[Data for analysis — start]

(** A command that runs, prints [out] and exits with status [rc]. *)
Definition prints (out : str) (rc : Z) : outcome pipe :=
  Return {| read := Return out; returncode := rc |}.

(** A host named [host] on which the two metadata commands behave as
    [iid] and [az]; any other command prints nothing and exits with 127. *)
Definition scripted (host : str) (iid az : outcome pipe) : world :=
  {| gethostname := host;
     popen := fun cmd =>
       if str_eqb cmd instance_id_cmd then iid
       else if str_eqb cmd availability_zone_cmd then az
       else prints [] 127 |}.

Definition host : str := lit "ip-10-0-1-23".

Definition instance_id_line : str := lit "instance-id: i-0123456789abcdef0" ++ nl.
Definition availability_zone_line : str := lit "availability-zone: us-east-1a" ++ nl.

(** No [ec2-metadata] command: the shell prints nothing on the standard
    output and exits with 127. *)
Definition absent : world := scripted host (prints [] 127) (prints [] 127).

(** An EC2 instance. *)
Definition on_ec2 : world :=
  scripted host (prints instance_id_line 0) (prints availability_zone_line 0).

(** The same outputs from commands that exit with status 1. *)
Definition on_ec2_exit_1 : world :=
  scripted host (prints instance_id_line 1) (prints availability_zone_line 1).

(** The instance id is found, the availability zone query cannot start. *)
Definition zone_unreachable : world :=
  scripted host (prints instance_id_line 0) (Raise OSError).

(** A value that itself holds a colon and a space. *)
Definition nested : world :=
  scripted host (prints (lit "instance-id: a: b" ++ nl) 0)
                (prints availability_zone_line 0).

(** The instance id query prints two lines. *)
Definition two_lines : world :=
  scripted host (prints (instance_id_line ++ availability_zone_line) 0)
                (prints availability_zone_line 0).



(** A hostname and metadata values with HTML markup in them. *)
Definition markup : world :=
  scripted (lit "<b>web&1</b>")
           (prints (lit "instance-id: <script>alert(1)</script>" ++ nl) 0)
           (prints (lit "availability-zone: <i>&amp;</i>" ++ nl) 0).

End Worlds.

(** ** The notions of the specification *)

Module Props.
Import Py Lang OS Main Lookup.

Unset Implicit Arguments.

(** The ways one metadata query fails: [os.popen] raises, [read] raises, or
    the output has no [": "] in it, as the empty output of a missing
    command. *)
Inductive query_failure (w : world) (cmd : str) : Prop :=
| popen_raises (e : exn) :
    popen w cmd = Raise e -> query_failure w cmd
| read_raises (p : pipe) (e : exn) :
    popen w cmd = Return p -> read p = Raise e -> query_failure w cmd
| no_separator (p : pipe) (out : str) :
    popen w cmd = Return p -> read p = Return out ->
    contains sep out = false -> query_failure w cmd.

(** The metadata lookup of a request fails when one of its queries does. *)
Definition unavailable (w : world) : Prop :=
  query_failure w instance_id_cmd \/ query_failure w availability_zone_cmd.


(** [s.count(p)] for a non-empty [p]: the occurrences of [p] in [s] that do
    not overlap, counted from the left. *)
Fixpoint count_from (p : str) (skip : nat) (s : str) : nat :=
  match s with
  | [] => 0
  | _ :: s' =>
      match skip with
      | S k => count_from p k s'
      | O =>
          if startswith s p then S (count_from p (pred (length p)) s')
          else count_from p 0 s'
      end
  end.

[Data for analysis — finish]

# [Requirement]
Show the lines of the records that include the string "then".

# [Solution for this problem]
       if str_eqb cmd instance_id_cmd then iid
       else if str_eqb cmd availability_zone_cmd then az
          if startswith s p then S (count_from p (pred (length p)) s')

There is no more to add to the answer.